See the Library of Congress at http://thomas.loc.gov/ for a user-friendly website called "THOMAS" that catalogues legislation. This website is a useful resource to obtain bill text and track legislation.
The Regulatory Process. Following passage of legislation, Federal agencies are charged with implementation. Numerous agencies concerned with HIT include the Department of Health and Human Services (HHS), Centers for Disease Control (CDC), Food and Drug Administration (FDA), Veterans Administration (VA) and the Department of Defense (DOD). The focal points within HHS are the Office of the National Coordinator for Health Information Technology (ONCHIT), Centers for Medicare and Medicaid Services (CMS) and the Agency for Healthcare Research and Quality (AHRQ).
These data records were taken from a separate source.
(** One whole run over a table of valid rows. *)
Lemma main_valid_run (w : World) (s : State) (hdr : Csv.record)
    (rows : list Csv.record) (evs : list Event) (cal : string) :
  getenv w "CALENDAR_ID" = Some cal ->
  cal <> "" ->
  remote_parties_answer w ->
  token_json s <> Some Malformed ->
  calendar_events_csv w = Some (hdr :: rows) ->
  hdr <> [] ->
  api_answers w ->
  row_events hdr rows evs ->
  fst (main w s) = Ok tt /\
  inserted (trace (snd (main w s))) = (inserted (trace s) ++ evs)%list /\
  token_json (snd (main w s)) <> Some Malformed.
Proof.
  intros Hcal Hne Hremote Htok Hfile Hhdr Hapi Hrows.
  assert (Htruthy : str_truthy (getenv w "CALENDAR_ID") = true)
    by (rewrite Hcal; apply str_truthy_Some; exact Hne).
  rewrite (main_phases w s Htruthy).
  set (s1 := snd (logger INFO (Text "Starting authentication process") s)).
  destruct (authenticate_succeeds w s1 Hremote Htok) as (service & Hsvc & Htok2).
  destruct (authenticate_effects w s1) as (added & Ht & _ & _ & Hi).
  destruct (authenticate_google_calendar w s1) as [[service'|e] s2];
    cbn [fst snd] in *; [|discriminate].
  rewrite (add_events_from_csv_valid w service' _ hdr rows evs cal
             Hfile Hhdr Hcal Hne Hapi Hrows).
  cbn [fst snd trace token_json logger emit]. unfold logger, emit.
  cbn [fst snd trace token_json]. split; [reflexivity|]. split; [|exact Htok2].
  rewrite Ht. subst s1. unfold logger, emit. cbn [snd trace].
  rewrite !inserted_app, Hi, inserted_prelude_trace, inserted_loop_trace.
  cbn. now rewrite !app_nil_r.
Qed.

(** X17.  With the calendar identifier set, a token file that
    is absent or readable, remote parties that answer, and a table of valid
    rows, [main] returns normally and the insert calls it adds are exactly
    the events of the rows in table order, whichever way the credential was
    obtained. *)
Theorem whole_run_submits_every_row (w : World) (tok : option token_file)
    (hdr : Csv.record) (rows : list Csv.record) (evs : list Event)
    (cal : string) :
  getenv w "CALENDAR_ID" = Some cal ->
  cal <> "" ->
  remote_parties_answer w ->
  tok <> Some Malformed ->
  calendar_events_csv w = Some (hdr :: rows) ->
  hdr <> [] ->
  api_answers w ->
  row_events hdr rows evs ->
  fst (main w (initial_state tok)) = Ok tt /\
  inserted (trace (snd (main w (initial_state tok)))) = evs.
Proof.
  intros Hcal Hne Hremote Htok Hfile Hhdr Hapi Hrows.
  destruct (main_valid_run w (initial_state tok) hdr rows evs cal
              Hcal Hne Hremote Htok Hfile Hhdr Hapi Hrows) as (H1 & H2 & _).
  split; [exact H1|exact H2].
Qed.

Lemma whole_run_submits_every_row_witness :
  let table := [Fixture.header; Fixture.exercise; Fixture.reading; Fixture.lunch] in
  let w := Fixture.world_rejecting 1 table in
  fst (main w (initial_state (Some (AuthorizedUser Fixture.stale)))) = Ok tt /\
  inserted (trace (snd (main w (initial_state (Some (AuthorizedUser Fixture.stale))))))
  = [Fixture.exercise_event; Fixture.reading_event; Fixture.lunch_event].
Proof.
  intros table w.
  apply (whole_run_submits_every_row w (Some (AuthorizedUser Fixture.stale))
           Fixture.header (tail table)
           [Fixture.exercise_event; Fixture.reading_event; Fixture.lunch_event]
           "primary").
  - reflexivity.
  - discriminate.
  - split; [|split].
    + intros c. eexists. reflexivity.
    + eexists. reflexivity.
    + intros c. eexists. reflexivity.
  - discriminate.
  - reflexivity.
  - discriminate.
  - intros k cal ev. simpl. destruct (k =? 1)%nat; reflexivity.
  - repeat constructor.
Defined.



(** Loading what was saved gives the credential back when it carries an
    expiry; a credential saved without one is loaded as already expired. *)
Lemma load_saved_credential (w : World) (c : Credentials) :
  from_authorized_user_file w (to_json c)
  = Ok (mk_Credentials (token c)
          (Some (default (utcnow w - REFRESH_THRESHOLD w) (expiry c)))
          (refresh_token c)) /\
  (is_Some (expiry c) -> from_authorized_user_file w (to_json c) = Ok c) /\
  (expiry c = None -> 0 <= REFRESH_THRESHOLD w ->
   exists c', from_authorized_user_file w (to_json c) = Ok c' /\
              expired w c' = true).
Proof.
  split; [reflexivity|]. split.
  - intros [e He]. destruct c as [t x r]. cbn in *. now subst x.
  - intros He Hth. eexists. split; [reflexivity|].
    unfold expired. cbn. rewrite He. cbn. apply Z.leb_le. lia.
Qed.

(** X19.  After a first run without
    [token.json] whose grant returned a credential that carries an expiry
    and is valid at the clock, a second run makes no token request at all:
    the only grant in the trace is that of the first run and [token.json]
    still holds the granted credential. *)
Theorem stored_credential_is_reused (w : World) (c : Credentials) :
  str_truthy (getenv w "CALENDAR_ID") = true ->
  run_local_server w = Ok c ->
  is_Some (expiry c) ->
  valid w c = true ->
  let s2 := snd (main w (snd (main w (initial_state None)))) in
  List.filter is_refresh (trace s2) = [] /\
  List.filter is_interactive (trace s2) = [InteractiveGrant (Ok c)] /\
  writes (trace s2) = [to_json c] /\
  token_json s2 = Some (to_json c).
Proof.
  intros Hcal Hgrant Hexp Hvalid s2. subst s2.
  destruct (main_adds_import_effects w (initial_state None) Hcal)
    as (post1 & Hs1 & Hp1).
  cbv zeta in Hs1.
  rewrite (authenticate_grant_first w
             (snd (logger INFO (Text "Starting authentication process")
                     (initial_state None))) eq_refl), Hgrant in Hs1.
  unfold logger, emit in Hs1. cbn [snd trace token_json initial_state] in Hs1.
  set (s1 := snd (main w (initial_state None))) in *.
  destruct (main_adds_import_effects w s1 Hcal) as (post2 & Hs2 & Hp2).
  cbv zeta in Hs2.
  assert (Htok1 : token_json
                    (snd (logger INFO (Text "Starting authentication process") s1))
                  = Some (to_json c)) by (rewrite Hs1; reflexivity).
  destruct (load_saved_credential w c) as (_ & Hload & _).
  rewrite (authenticate_valid w _ (to_json c) c Htok1 (Hload Hexp) Hvalid) in Hs2.
  unfold logger, emit in Hs2. cbn [snd trace token_json] in Hs2.
  rewrite Hs2, Hs1. cbn [trace token_json].
  destruct (import_effect_filters post1 Hp1) as (A1 & A2 & A3 & _).
  destruct (import_effect_filters post2 Hp2) as (B1 & B2 & B3 & _).
  rewrite !List.filter_app, !writes_app, A1, A2, A3, B1, B2, B3.
  cbn. auto.
Qed.

Lemma stored_credential_is_reused_witness :
  let w := Fixture.world Fixture.with_calendar [Fixture.header; Fixture.exercise] in
  let s2 := snd (main w (snd (main w (initial_state None)))) in
  List.filter is_refresh (trace s2) = [] /\
  List.filter is_interactive (trace s2) = [InteractiveGrant (Ok Fixture.fresh)] /\
  writes (trace s2) = [to_json Fixture.fresh] /\
  token_json s2 = Some (to_json Fixture.fresh).
Proof.
  intros w.
  apply (stored_credential_is_reused w Fixture.fresh).
  - reflexivity.
  - reflexivity.
  - eexists. reflexivity.
  - reflexivity.
Defined.

(** X20.  The events file is opened only after
    authentication: when it cannot be opened and authentication succeeds,
    the run has already made its token request and written [token.json] as
    usual, and then only logs the [FileNotFoundError]; nothing is
    submitted. *)
Theorem missing_events_file_found_after_authentication (w : World)
    (tok : option token_file) (service : Service) :
  str_truthy (getenv w "CALENDAR_ID") = true ->
  calendar_events_csv w = None ->
  let s1 := snd (logger INFO (Text "Starting authentication process")
                   (initial_state tok)) in
  fst (authenticate_google_calendar w s1) = Ok service ->
  trace (snd (main w (initial_state tok)))
  = (trace (snd (authenticate_google_calendar w s1))
     ++ [Log INFO (Text "Authentication successful");
         Log ERROR (RunError (FileNotFoundError "calendar_events.csv"))])%list /\
  token_json (snd (main w (initial_state tok)))
  = token_json (snd (authenticate_google_calendar w s1)) /\
  inserted (trace (snd (main w (initial_state tok)))) = [].
Proof.
  intros Hcal Hfile s1 Hauth. rewrite (main_phases w _ Hcal). fold s1.
  destruct (authenticate_effects w s1) as (added & Ht & _ & _ & Hi).
  destruct (authenticate_google_calendar w s1) as [[service'|e] s2];
    cbn [fst snd] in *; [|discriminate].
  unfold add_events_from_csv. rewrite Hfile.
  unfold bind, lift, logger, emit. cbn [fst snd trace token_json].
  split; [now rewrite <- app_assoc|]. split; [reflexivity|].
  rewrite Ht. subst s1. unfold logger, emit. cbn [snd trace initial_state].
  rewrite !inserted_app, Hi. reflexivity.
Qed.

Lemma missing_events_file_found_after_authentication_witness :
  let w := with_table (Fixture.world Fixture.with_calendar []) None in
  let s1 := snd (logger INFO (Text "Starting authentication process")
                   (initial_state None)) in
  trace (snd (main w (initial_state None)))
  = (trace (snd (authenticate_google_calendar w s1))
     ++ [Log INFO (Text "Authentication successful");
         Log ERROR (RunError (FileNotFoundError "calendar_events.csv"))])%list /\
  token_json (snd (main w (initial_state None)))
  = token_json (snd (authenticate_google_calendar w s1)) /\
  inserted (trace (snd (main w (initial_state None)))) = [].
Proof.
  intros w s1.
  apply (missing_events_file_found_after_authentication w None
           (mk_Service Fixture.fresh)); reflexivity.
Defined.
Lemma resume_without_experience_argument_witness :
  init (robot := Examples.noisy_plant)
       (storage := MoreExamples.archive_of_three)
       (Examples.config "bfgs") O Examples.pA [1%float] None None false 1 tt
  = Raise AttributeError.
Proof.
  apply (resume_without_experience_argument_raises
           (robot := Examples.noisy_plant)
           (storage := MoreExamples.archive_of_three)
           (Examples.config "bfgs") O Examples.pA [1%float] None false 1 tt
           (Examples.saved_state 3)
           [Examples.pA; Examples.pB; Examples.pC]).
  - reflexivity.
  - reflexivity.
  - discriminate.
  - simpl. lia.
Defined.

(** Iteration 2 is inside the four-entry history, but its episode is the
    last one in the buffer. *)
Lemma resume_without_later_episode_witness :
  init (robot := Examples.noisy_plant) (storage := Examples.archive)
       (Examples.config "bfgs") O Examples.pA [1%float] None
       (Some MoreExamples.three_episodes_four_saves) false 2 tt
  = Raise IndexError.
Proof.
  apply (resume_without_later_episode_raises
           (robot := Examples.noisy_plant) (storage := Examples.archive)
           (Examples.config "bfgs") O Examples.pA [1%float] None
           MoreExamples.three_episodes_four_saves false 2 tt
           (Examples.saved_state 3)
           [Examples.pA; Examples.pB; Examples.pC; Examples.pA]).
  - reflexivity.
  - reflexivity.
  - lia.
  - simpl. lia.
  - right. split; [reflexivity|].
    simpl. intros l [<-|[<-|[<-|[]]]]; lia.
Defined.
(** * AWS GameKit Unreal plugin: threaded latent actions and the
      session-manager library wrapper

    Shallow embedding of
      - [Public/Common/AwsGameKitBlueprintCommon.h]
        (the threaded-action bridge), and
      - [Public/SessionManager/AwsGameKitSessionManagerWrapper.h]
        (the function-pointer wrapper of the session-manager library),
    followed by the properties stated about them.

    Conventions.
      - Addresses are integers ([Z]); pointer arithmetic is exact, which is
        the behaviour of the source wherever it is defined.
      - The effects of a poll on the outside world (delegate invocations,
        stores through the captured output references, the call on the
        [FLatentResponse]) are returned as an ordered list of [Event]s;
        [replay] interprets the stores on a [Memory].
      - [check(e)] is the engine's assertion macro: fatal when [e] is false
        in a build with [DO_CHECK], compiled away otherwise. *)

From stdpp Require Import base option list gmap strings.
From Stdlib Require Import ZArith.

Local Open Scope Z_scope.

(* ================================================================== *)
(** * Part I: definitions *)
(* ================================================================== *)

(** ** Build configuration, engine types, declarations of other headers *)

(** [DO_CHECK]: whether [check] is compiled in. *)
Class BuildConfig := { DO_CHECK : bool }.

(** [FAwsGameKitOperationResult] (Models/AwsGameKitCommonModels.h) and
    [GameKit::GAMEKIT_SUCCESS] (Core/AwsGameKitErrors.h).  The code reads
    only the [Status] member and copies the value as a whole.
    [DefaultOperationResult] is the default-constructed value. *)
Class OperationResultModel := {
  FAwsGameKitOperationResult : Type;
  Status : FAwsGameKitOperationResult -> Z;
  GAMEKIT_SUCCESS : Z;
  DefaultOperationResult : FAwsGameKitOperationResult
}.

(** What the template relies on for its [ResultType] argument: a default
    constructor ([ResultType TempResults;], [ResultType EmptyResults;]) and
    a move assignment; [MovedFrom r] is the value [MoveTemp] leaves behind
    in the source object. *)
Class ResultModel (ResultType : Type) := {
  DefaultConstructed : ResultType;
  MovedFrom : ResultType -> ResultType
}.

(** [enum class EAwsGameKitSuccessOrFailureExecutionPin : uint8]. *)
Inductive EAwsGameKitSuccessOrFailureExecutionPin : Type :=
| OnSuccess
| OnFailure.

(** The members of [FLatentActionInfo] the code reads. *)
Record FLatentActionInfo : Type := {
  Linkage : Z;
  UUID : Z;
  ExecutionFunction : string;
  CallbackTarget : Z
}.

(** What the reflection calls of [InternalAwsGameKitThreadedActionSafeOutputRef]
    return for a latent-info: the persistent uber-graph frame of the callback
    target (a pointer, [0] when null) and the structure size of the
    uber-graph function (an [int32]). *)
Class BlueprintVM := {
  GetPersistentUberGraphFrame : FLatentActionInfo -> Z;
  GetStructureSize : FLatentActionInfo -> Z
}.

(** [TFuture<void>]: default-constructed (invalid), or the handle returned
    by [Async], whose shared state is complete or not. *)
Inductive TFuture : Type :=
| InvalidFuture
| Future (complete : bool).

Definition IsValid (f : TFuture) : bool :=
  match f with InvalidFuture => false | Future _ => true end.

(** [TFuture::IsReady] answers [false] on an invalid handle. *)
Definition IsReady (f : TFuture) : bool :=
  match f with InvalidFuture => false | Future c => c end.

(** ** AwsGameKitSessionManagerWrapper *)

(** Target platforms, and the platform macros the header tests: the engine
    defines exactly one of them as 1. *)
Inductive Platform : Type :=
| Windows | Mac | Linux | IOS | Android.

Definition PLATFORM_WINDOWS (p : Platform) : bool :=
  match p with Windows => true | _ => false end.
Definition PLATFORM_MAC (p : Platform) : bool :=
  match p with Mac => true | _ => false end.

Definition getLibraryFilename (p : Platform) : string :=
  if PLATFORM_WINDOWS p then "aws-gamekit-authentication"
  else if PLATFORM_MAC p then "libaws-gamekit-authentication"
  else "".

(** The character ['.'], which starts a file extension. *)
Definition dot : Ascii.ascii := Ascii.ascii_of_nat 46.

Fixpoint has_dot (s : string) : bool :=
  match s with
  | EmptyString => false
  | String c s' => if Ascii.eqb c dot then true else has_dot s'
  end.

(** ** Fatal assertions *)

(** A call returns ([Ok]), dies on an assertion ([CheckFailed]), or does
    something the language leaves undefined ([Undefined]). *)
Inductive Checked (A : Type) : Type :=
| Ok (a : A)
| CheckFailed
| Undefined.
Arguments Ok {A} a.
Arguments CheckFailed {A}.
Arguments Undefined {A}.

Global Instance Checked_ret : MRet Checked := fun _ a => Ok a.
Global Instance Checked_bind : MBind Checked := fun _ _ k c =>
  match c with Ok a => k a | CheckFailed => CheckFailed | Undefined => Undefined end.

Definition check `{BuildConfig} (e : bool) : Checked unit :=
  if DO_CHECK && negb e then CheckFailed else Ok tt.

(** ** InternalAwsGameKitThreadedActionSafeOutputRef *)

Definition ExtremelyLargeBPFrameSize : Z := 0x10000000.
Definition NearbyStackAddressLimit : Z := 16384.

(** [(size_t)(p - q)] on a 64-bit target. *)
Definition size_t_of_ptrdiff (d : Z) : Z := d mod 2 ^ 64.

(** [OutRef] is the address [&OutRef]; [stackobj] the address of the local
    [stackobj] of this call; [StaticJunkVarForIgnoredOutput] the address of
    the function-local static of this instantiation.  The result is the
    address the returned reference designates. *)
Definition InternalAwsGameKitThreadedActionSafeOutputRef
    `{BuildConfig} `{BlueprintVM}
    (StaticJunkVarForIgnoredOutput stackobj : Z)
    (LatentInfo : FLatentActionInfo) (OutRef : Z) : Checked Z :=
  let PersistentFrame := GetPersistentUberGraphFrame LatentInfo in
  let PersistentFrameSize := GetStructureSize LatentInfo in
  _ ← check (negb (PersistentFrame =? 0) && (0 <? PersistentFrameSize)
             && (PersistentFrameSize <? ExtremelyLargeBPFrameSize));
  if (PersistentFrame <=? OutRef) && (OutRef <? PersistentFrame + PersistentFrameSize)
  then Ok OutRef
  else
    _ ← check (size_t_of_ptrdiff (OutRef - stackobj) <? NearbyStackAddressLimit);
    Ok StaticJunkVarForIgnoredOutput.

(** Addresses of the three static junk variables (one per instantiation of
    the template: pin, result, status) and of the local [stackobj]. *)
Record StaticStorage : Type := {
  JunkSuccessOrFailure : Z;
  JunkResults : Z;
  JunkStatus : Z;
  StackObj : Z
}.

(** ** A concrete configuration, on which the statements below are tried *)

Definition sample_build : BuildConfig := {| DO_CHECK := true |}.

Definition sample_operation_results : OperationResultModel :=
  {| FAwsGameKitOperationResult := Z * string;
     Status := fst;
     GAMEKIT_SUCCESS := 0;
     DefaultOperationResult := (0, EmptyString) |}.

(** A persistent frame of 256 bytes at address 4096. *)
Definition sample_vm : BlueprintVM :=
  {| GetPersistentUberGraphFrame := fun _ => 4096;
     GetStructureSize := fun _ => 256 |}.

(** Results that are arrays of integers; a moved-from array is empty. *)
Definition sample_result_model : ResultModel (list Z) :=
  {| DefaultConstructed := [];
     MovedFrom := fun _ => [] |}.

Definition sample_storage : StaticStorage :=
  {| JunkSuccessOrFailure := 9000000;
     JunkResults := 9000016;
     JunkStatus := 9000064;
     StackObj := 7000000 |}.

Definition sample_info : FLatentActionInfo :=
  {| Linkage := 3; UUID := 17;
     ExecutionFunction := "ExecuteUbergraph_Login"; CallbackTarget := 512 |}.

(** ** The action state shared with the worker, and the action *)

Section ThreadedAction.

Context `{BuildConfig} `{OperationResultModel} `{BlueprintVM}.
Context {RequestType ResultType : Type} `{ResultModel ResultType}.

(** [TAwsGameKitInternalActionState<ResultType>]; the [TQueue] is the list
    of its elements, head first, and the [TOptional] an [option]. *)
Record TAwsGameKitInternalActionState : Type := {
  Err : FAwsGameKitOperationResult;
  Results : ResultType;
  PartialResultsQueue : option (list ResultType)
}.

(** The [PartialResultsDelegateType] argument: [FNoopStruct], or a delegate
    type, of which the code asks [IsBound()] and calls [Execute]. *)
Inductive PartialResultsDelegateType : Type :=
| FNoopStruct
| Delegate (bound : bool).

Definition IsBound (d : PartialResultsDelegateType) : bool :=
  match d with FNoopStruct => false | Delegate b => b end.

(** [TAwsGameKitInternalThreadedAction]; the three output references are
    the addresses they designate.  [ThreadedState] is the one heap object
    both the action and the worker lambda hold. *)
Record TAwsGameKitInternalThreadedAction : Type := {
  ThreadedState : TAwsGameKitInternalActionState;
  LatentInfo : FLatentActionInfo;
  InRequest : RequestType;
  OutSuccessOrFailure : Z;
  OutResults : Z;
  OutStatus : Z;
  PartialResultsDelegate : PartialResultsDelegateType;
  ThreadedResult : TFuture
}.

(** Effects of the action on the outside world, in program order. *)
Inductive Event : Type :=
| Execute (req : RequestType) (r : ResultType) (bFinal : bool)
| StoreResults (ref : Z) (v : ResultType)
| StoreStatus (ref : Z) (v : FAwsGameKitOperationResult)
| StoreSuccessOrFailure (ref : Z) (v : EAwsGameKitSuccessOrFailureExecutionPin)
| FinishAndTriggerIf (cond : bool) (fn : string) (linkage : Z) (target : Z).

(** Memory holding the variables output references may designate, one
    store per type.  A cell stands for the object that starts at its
    address; [writes_byte] gives the bytes a store covers. *)
Record Memory : Type := {
  PinCells : gmap Z EAwsGameKitSuccessOrFailureExecutionPin;
  ResultCells : gmap Z ResultType;
  StatusCells : gmap Z FAwsGameKitOperationResult
}.

Definition apply_event (m : Memory) (e : Event) : Memory :=
  match e with
  | StoreResults ref v =>
      {| PinCells := PinCells m; ResultCells := <[ref := v]> (ResultCells m);
         StatusCells := StatusCells m |}
  | StoreStatus ref v =>
      {| PinCells := PinCells m; ResultCells := ResultCells m;
         StatusCells := <[ref := v]> (StatusCells m) |}
  | StoreSuccessOrFailure ref v =>
      {| PinCells := <[ref := v]> (PinCells m); ResultCells := ResultCells m;
         StatusCells := StatusCells m |}
  | Execute _ _ _ | FinishAndTriggerIf _ _ _ _ => m
  end.

Definition replay (evs : list Event) (m : Memory) : Memory :=
  foldl apply_event m evs.

(** Field updates. *)
Definition with_queue (q : option (list ResultType))
    (s : TAwsGameKitInternalActionState) : TAwsGameKitInternalActionState :=
  {| Err := Err s; Results := Results s; PartialResultsQueue := q |}.

Definition with_results (r : ResultType)
    (s : TAwsGameKitInternalActionState) : TAwsGameKitInternalActionState :=
  {| Err := Err s; Results := r; PartialResultsQueue := PartialResultsQueue s |}.

Definition with_err (e : FAwsGameKitOperationResult)
    (s : TAwsGameKitInternalActionState) : TAwsGameKitInternalActionState :=
  {| Err := e; Results := Results s; PartialResultsQueue := PartialResultsQueue s |}.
HHS and CMS issue hundreds of regulations annually that impact the delivery of health care. Before any regulation is finalized and implemented, the issuing agency must give the public the opportunity to comment. The agency must then respond to comments. If the agency chooses to disregard comments on a particular point, it must explain its reasons for doing so. Because of these rules federal agencies are often persuaded by comments, particularly when bombarded by a large number of comments.
The eHealth Initiative submits comments on proposed rules that impact the HIT community. In preparation for comments, eHI members are invited to provide input through working groups. The proposed comments are then posted on the eHI website for members and the public.